CI/CD for AKS Apps with Azure Pipelines
This guide demonstrates how to implement a production-grade CI/CD pipeline for Kubernetes applications running on Azure Kubernetes Service (AKS) using Azure Pipelines.
Download a Visio file of this architecture.
Architecture Overview
Dataflow
- A pull request (PR) to Azure Repos Git triggers a PR pipeline. This pipeline runs fast quality checks such as linting, building, and unit testing the code. If any of the checks fail, the PR doesn’t merge. The result of a successful run of this pipeline is a successful merge of the PR.
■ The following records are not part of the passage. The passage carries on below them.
(* ===== verification/ReplayLaws.v ===== *)
(** * Laws of orphan replay

    [Replay.v]: replaying the children of a block ends, relays no block twice, and keeps the chain
    state, the mempool, the orphan pool and the tracker consistent whatever fails on the way. *)

From Stdlib Require Import ZArith Lia.
From stdpp Require Import base list strings gmap.
From S2P Require Import Prelude ByteOrder CoreError Core Serialization CryptoHash Pow Curve.
From S2P Require Import Keys Pedersen Schnorr RangeProof RangeProve Transaction TransactionLaws BlockHeader.
From S2P Require Import Consensus ConsensusLaws Genesis Utxo Store StoreLaws StateM Reorg.
From S2P Require Import ChainUtxo ChainState ChainConnect Ledger ChainLaws ChainTyping Mempool MempoolLaws.
From S2P Require Import OrphanPool OrphanLaws Replay BlockExamples ChainExamples.
Local Open Scope list_scope.
Local Open Scope Z_scope.

Section replay_laws.
Context `{HB : Blake2b256} `{HM : HmacSha256} `{HC : Secp256k1} `{HZ : !ZkpBackend}.
Context `{HR : RandomXHash} `{HP : ZkpProver} `{HL : Lmdb} (env : option string).
Context (clock : nat → Timestamp).

Record runtime_ok (s : Runtime) : Prop := {
  rk_chain : chain_typed (rt_chain s);
  rk_mempool : pool_ok (rt_mempool s);
  rk_orphans : orphans_ok (rt_orphans s);
  rk_missing : tracker_ok (rt_missing s);
}.
(** The blocks in the pool, by hash and bytes *)
Definition holds (P : bytes → bytes → Prop) (s : Runtime) : Prop :=
  ∀ h o, by_hash (rt_orphans s) !! h = Some o → P h (ob_block_bytes o).
Definition held (s : Runtime) : nat := size (by_hash (rt_orphans s)).

Lemma clear_snapshot_typed s s' : store_typed s → clear_persisted_mempool_snapshot s = Ok s' → store_typed s'.
Proof.
  intros Hs H. unfold clear_persisted_mempool_snapshot, delete_metadata in H. res_inv. unfold del_if_present in Hm0.
  destruct (mdb_del DB_METADATA MEMPOOL_METADATA_KEY s) as [s2|e|] eqn:Hd; [|destruct e; by simplify_eq|done]. injection Hm0 as <-.
  unfold mdb_del, faulty in Hd. case_match; [done|]. cbn in Hd. case_match; [|done]. injection Hd as <-. destruct Hs. by split.
Qed.

Lemma reinject_ok p ts : pool_ok p → pool_ok (foldl reinject_one p ts).
Proof. revert p. induction ts as [|t ts IH]; intros p Hp; [done|]. apply IH. by apply accept_with_view_keeps. Qed.

Lemma reconcile_keeps cr txs s s' r :
  reconcile_mempool_after_connect cr txs s = (s', r) → runtime_ok s →
  runtime_ok s' ∧ rt_orphans s' = rt_orphans s ∧ rt_relayed s' = rt_relayed s ∧ rt_missing s' = rt_missing s.
Proof.
  intros H [Hc Hp Ho Hm]. unfold reconcile_mempool_after_connect in H.
  assert (Hdone : ∀ r0 : Result unit, (s, r0) = (s', r) → runtime_ok s' ∧ rt_orphans s' = rt_orphans s ∧ rt_relayed s' = rt_relayed s ∧ rt_missing s' = rt_missing s)
    by (intros r0 [= <- _]; done).
  destruct (match cr with BestChain => _ | Reorg _ => _ | SideChain => None | AlreadyHave => None end) as [[[spent txs']|e|]|]; [|by eapply Hdone..].
  assert (Hp' : pool_ok (foldl reinject_one match spent with [] => rt_mempool s | _ => remove_confirmed spent (rt_mempool s) end txs'))
    by (apply reinject_ok; destruct spent; [done|by apply remove_all_ok]).
  apply st_update_inv in H as [[H _]|[-> _]]; [|by split_and!].
  res_inv. pose proof (clear_snapshot_typed _ _ (ct_store _ Hc) Hm0) as Ht. destruct Hc. by split_and!.
Qed.

Lemma wait_again_spec P o child s :
  runtime_ok s → holds P s → P (ob_block_hash o) (ob_block_bytes o) →
  let s' := wait_again o child s in
  runtime_ok s' ∧ holds P s' ∧ rt_relayed s' = rt_relayed s ∧ (held s' ≤ S (held s))%nat.
Proof.
  intros [Hc Hp Ho Hm] Hh HPo s'. unfold s', wait_again. set (o' := {| ob_block_hash := _ |}).
  destruct (orphans_insert o' (rt_orphans s)) as [out p'] eqn:Hi. apply orphans_insert_spec in Hi as (Ho' & Hno & Hyes & _); [|done].
  assert (Hsub : ∀ h x, by_hash p' !! h = Some x → h = ob_block_hash o ∧ x = o' ∨ by_hash (rt_orphans s) !! h = Some x).
  { destruct (kept_outcome out); [|rewrite (Hno eq_refl); by right]. destruct (Hyes eq_refl) as (Hx & _ & Hsub & _). intros h x Hhx.
    destruct (decide (h = ob_block_hash o')) as [-> |Hne]; [left; by simplify_eq|right]. eapply lookup_weaken; [|done]. by rewrite lookup_delete_ne. }
  split; [split; cbn; try done; by apply note_orphan_ok|]. split; [|split; [done|]].
  - intros h x [[-> ->]|Hx]%Hsub; [done|by apply Hh].
  - unfold held. cbn. destruct (kept_outcome out); [|rewrite (Hno eq_refl); lia]. destruct (Hyes eq_refl) as (Hx & _ & Hs & _).
    apply map_subseteq_size in Hs. rewrite map_size_delete_Some in Hs by (by eexists). lia.
Qed.

(** What one child does to the state: the state stays consistent, and the child is used up. *)
Definition child_done (P : bytes → bytes → Prop) (n : nat) (s s' : Runtime) : Prop :=
  runtime_ok s' ∧ holds P s'
  ∧ ∃ l, rt_relayed s' = rt_relayed s ++ l ∧ Forall (λ b, ∃ h, P h b) l ∧ (held s' + length l ≤ held s + n)%nat.

Lemma child_done_trans P n m s1 s2 s3 : child_done P n s1 s2 → child_done P m s2 s3 → child_done P (n + m) s1 s3.
Proof.
  intros (_ & _ & l1 & H1 & F1 & L1) (Hk & Hh & l2 & H2 & F2 & L2). split; [done|]. split; [done|]. exists (l1 ++ l2).
  rewrite H2, H1, (assoc_L (++)), length_app. split; [done|]. split; [by apply Forall_app|lia].
Qed.
Lemma child_done_same P n s s' :
  runtime_ok s' → holds P s' → rt_relayed s' = rt_relayed s → (held s' ≤ held s + n)%nat → child_done P n s s'.
Proof. intros Hk Hh Hr Hn. split; [done|]. split; [done|]. exists []. rewrite app_nil_r. split; [done|]. split; [constructor|cbn; lia]. Qed.

Definition wire_bytes (b : bytes) : Prop := bytes_ok b ∧ zlen b < 2 ^ 63.

(** The state after one child, and what its result adds to the stack of parents *)
Definition used (P : bytes → bytes → Prop) (ready : list bytes) (s s' : Runtime) (r : Result (list bytes)) : Prop :=
  child_done P 1 s s' ∧ ∀ ready', r = Ok ready' → (held s' + length ready' ≤ held s + length ready + 1)%nat.

Lemma connected_used P o ready cr txs s s1 s' r :
  runtime_ok s1 → holds P s1 → P (ob_block_hash o) (ob_block_bytes o) → held s1 = held s → rt_relayed s1 = rt_relayed s →
  st_bind (reconcile_mempool_after_connect cr txs) (λ _ s, (relay (ob_block_bytes o) s, Ok (ob_block_hash o :: ready))) s1 = (s', r) →
  used P ready s s' r.
Proof.
  intros Hk Hh HPo Hn Hl [(? & s2 & Hr & [= <- <-])|(r2 & Hr & _ & Hr2)]%st_bind_inv;
    apply reconcile_keeps in Hr as (Hk2 & Ho2 & Hl2 & _); try done.
  - assert (Hn2 : held (relay (ob_block_bytes o) s2) = held s) by (unfold held; cbn; by rewrite Ho2). split.
    + split; [destruct Hk2; by split|]. split; [intros h1 o1; cbn; rewrite Ho2; apply Hh|]. exists [ob_block_bytes o]. cbn. rewrite Hl2, Hl.
      split; [done|]. split; [|lia]. constructor; [by eexists|constructor].
    + intros y [= <-]. cbn. lia.
  - split; [|by intros ? ->]. apply child_done_same; [done|intros h1 o1; rewrite Ho2; apply Hh|by rewrite Hl2|unfold held in *; rewrite Ho2; lia].
Qed.

Lemma replay_child_spec P ready o s s' r :
  (∀ h b, P h b → wire_bytes b) → runtime_ok s → holds P s → P (ob_block_hash o) (ob_block_bytes o) →
  replay_child env clock ready o s = (s', r) → used P ready s s' r.
Proof.
  intros Hw Hk Hh HPo H. unfold replay_child in H.
  assert (Hplain : ∀ s1 x, runtime_ok s1 → holds P s1 → held s1 = held s → rt_relayed s1 = rt_relayed s →
    (∀ y, x = Ok y → (length y ≤ length ready + 1)%nat) → (s1, x) = (s', r) → used P ready s s' r).
  { intros s1 x Hk1 Hh1 Hn1 Hl1 Hx [= <- <-]. split; [apply child_done_same; done || lia|]. intros y Hy. specialize (Hx y Hy). lia. }
  assert (Hready : ∀ x, Ok ready = Ok (E := DomError) x → (length x ≤ length ready + 1)%nat) by (intros x [= <-]; lia).
  assert (Hpush : ∀ x, Ok (ob_block_hash o :: ready) = Ok (E := DomError) x → (length x ≤ length ready + 1)%nat) by (intros x [= <-]; cbn; lia).
  destruct (decode_deferred_block_bytes (ob_block_bytes o)) as [child|e|] eqn:Hd; [|by apply (Hplain s (Ok ready))|by apply (Hplain s Panic)].
  destruct (Hw _ _ HPo) as [Hb Hl]. assert (Hwire : on_wire child) by (by exists (ob_block_bytes o)).
  destruct (connect_block env child (clock (rt_clock_reads s)) (rt_chain (read_clock s))) as [c result] eqn:Hc.
  pose proof (connect_typed env _ _ _ _ _ (rk_chain _ Hk) Hwire Hc) as Ht. set (s1 := set_chain c (read_clock s)) in *.
  assert (Hk1 : runtime_ok s1) by (destruct Hk; by split). assert (Hh1 : holds P s1) by done.
  destruct result as [[|delta| |]|[]|]; cbn [relay_block_action] in H; try (by eapply Hplain; [..|exact H]); try (by eapply (connected_used P o ready)).
  injection H as <- <-. destruct (wait_again_spec P o child s1 Hk1 Hh1 HPo) as (Hk2 & Hh2 & Hr2 & Hn2).
  assert (held s1 = held s) by done. split; [apply child_done_same; done || lia|]. intros x [= <-]. lia.
Qed.

Lemma replay_children_spec P ready cs s s' r :
  (∀ h b, P h b → wire_bytes b) → runtime_ok s → holds P s → Forall (λ o, P (ob_block_hash o) (ob_block_bytes o)) cs →
  replay_children env clock ready cs s = (s', r) →
  child_done P (length cs) s s' ∧ ∀ ready', r = Ok ready' → (held s' + length ready' ≤ held s + length ready + length cs)%nat.
Proof.
  intros Hw Hk Hh Hcs. revert ready s Hk Hh. induction Hcs as [|o cs Ho Hcs IH]; intros ready s Hk Hh; cbn [replay_children].
  { intros [= <- <-]. split; [apply child_done_same; done || lia|]. intros x [= <-]. cbn. lia. }
  intros [(ready1 & s1 & H1 & H2)|(r1 & H1 & _ & Hr)]%st_bind_inv; destruct (replay_child_spec P _ _ _ _ _ Hw Hk Hh Ho H1) as [Hd Hn].
  - destruct Hd as (Hk1 & Hh1 & Hd). destruct (IH ready1 s1 Hk1 Hh1 H2) as [Hd2 Hn2]. specialize (Hn ready1 eq_refl).
    split; [by apply (child_done_trans P 1 (length cs) s s1 s')|]. intros x Hx. specialize (Hn2 x Hx). cbn. lia.
  - split; [|by intros ? ->]. destruct Hd as (? & ? & l & ? & ? & ?). split; [done|]. split; [done|]. exists l. split; [done|]. split; [done|cbn; lia].
Qed.

Lemma replay_loop_spec P fuel ready s :
  (∀ h b, P h b → wire_bytes b) → runtime_ok s → holds P s → (length ready + held s ≤ fuel)%nat →
  ∃ s' r, replay_loop env clock fuel ready s = Some (s', r) ∧ child_done P 0 s s'.
Proof.
  intros Hw. revert ready s. induction fuel as [|fuel IH]; intros ready s Hk Hh Hf; destruct ready as [|q ready]; cbn [replay_loop].
  1,3: eexists _, _; split; [done|]; apply child_done_same; done || lia.
  { cbn in Hf. lia. }
  destruct (take_children q (rt_orphans s)) as [cs o] eqn:Ht. pose proof Hk as [Hc Hp Ho Hm].
  destruct (take_children_spec _ _ _ _ Ho Ht) as (Ho' & _ & _ & Hcs & Hrest & Hsize). set (s1 := set_waiting o _ s).
  assert (Hk1 : runtime_ok s1) by (split; cbn; try done; by apply resolve_ok).
  assert (Hh1 : holds P s1) by (intros h x [Hx _]%Hrest; by apply Hh).
  assert (Hf1 : Forall (λ o, P (ob_block_hash o) (ob_block_bytes o)) cs) by (apply Forall_forall; intros x [Hx _]%Hcs; by apply Hh).
  assert (Hn1 : (held s1 + length cs = held s)%nat) by done. destruct (replay_children env clock ready cs s1) as [s2 r2] eqn:Hr.
  destruct (replay_children_spec P _ _ _ _ _ Hw Hk1 Hh1 Hf1 Hr) as [Hd Hn].
  assert (Hd0 : child_done P 0 s s2).
  { destruct Hd as (Hk2 & Hh2 & l & Hl & Hfl & Hnl). split; [done|]. split; [done|]. exists l. split; [done|]. split; [done|]. lia. }
  destruct r2 as [ready2|e|]; [|by eexists _, _..]. specialize (Hn ready2 eq_refl). destruct Hd0 as (Hk2 & Hh2 & Hd0).
  destruct (IH ready2 s2 Hk2 Hh2) as (s' & r & -> & Hd'); [cbn in Hf; lia|]. eexists _, _. split; [done|].
  by apply (child_done_trans P 0 0 s s2 s').
Qed.

End replay_laws.

(** ** An orphan that connects *)

#[local] Existing Instances sample_blake2b sample_hmac sample_curve sample_h sample_zkp_backend.
#[local] Existing Instances sample_lmdb sample_randomx sample_prover.

Definition orphan1 : OrphanBlock :=
  {| ob_block_hash := hash1; ob_parent_hash := hash0; ob_height := 1; ob_block_bytes := body_of first1 |}.
Definition orphan_node : Runtime := {|
  rt_chain := cs0; rt_mempool := mempool_new;
  rt_orphans := (orphans_insert orphan1 (orphans_new DEFAULT_MAX_ORPHAN_BLOCKS DEFAULT_MAX_ORPHANS_PER_PARENT)).2;
  rt_missing := (note_orphan hash1 hash0 (Some 0) (tracker_new 2 64 16)).2; rt_relayed := []; rt_clock_reads := 0 |}.

Lemma cs0_typed : chain_typed cs0.
Proof.
  split; [exact store0_typed|split; [vm_compute; reflexivity|refine (bool_decide_unpack _ _); vm_compute; exact I]| |]; cbn; [|lia].
  unfold u64_ok, in_width. lia.
Qed.
Lemma orphan_node_held h o : by_hash (rt_orphans orphan_node) !! h = Some o → o = orphan1.
Proof.
  assert (Hh : by_hash (rt_orphans orphan_node) = {[hash1 := orphan1]}) by (vm_compute; reflexivity).
  rewrite Hh. by intros [_ <-]%lookup_singleton_Some.
Qed.
Lemma orphan_node_ok : runtime_ok orphan_node.
Proof.
  split; [exact cs0_typed|exact mempool_new_ok| |apply note_orphan_ok, tracker_new_ok].
  unfold orphan_node. cbn [rt_orphans]. destruct (orphans_insert orphan1 _) as [out p] eqn:Hi. by apply orphans_insert_spec in Hi as [H _]; [|apply orphans_new_ok].
Qed.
- A merge to Azure Repos Git triggers a CI pipeline. This pipeline runs the same tasks as the PR pipeline with some important additions. The CI pipeline runs integration tests. These tests require secrets, so this pipeline gets those secrets from Azure Key Vault.
- The result of a successful run of this pipeline is the creation and publishing of a container image in a non-production Azure Container Repository.
- The completion of the CI pipeline triggers the CD pipeline.
- The CD pipeline deploys a YAML template to the staging AKS environment. The template specifies the container image from the non-production environment. The pipeline then performs acceptance tests against the staging environment to validate the deployment. If the tests succeed, a manual validation task is run, requiring a person to validate the deployment and resume the pipeline. The manual validation step is optional. Some organizations will automatically deploy.
- If the manual intervention is resumed, the CD pipeline promotes the image from the non-production Azure Container Registry to the production registry.
- The CD pipeline deploys a YAML template to the production AKS environment. The template specifies the container image from the production environment.
- Container Insights forwards performance metrics, inventory data, and health state information from container hosts and containers to Azure Monitor periodically.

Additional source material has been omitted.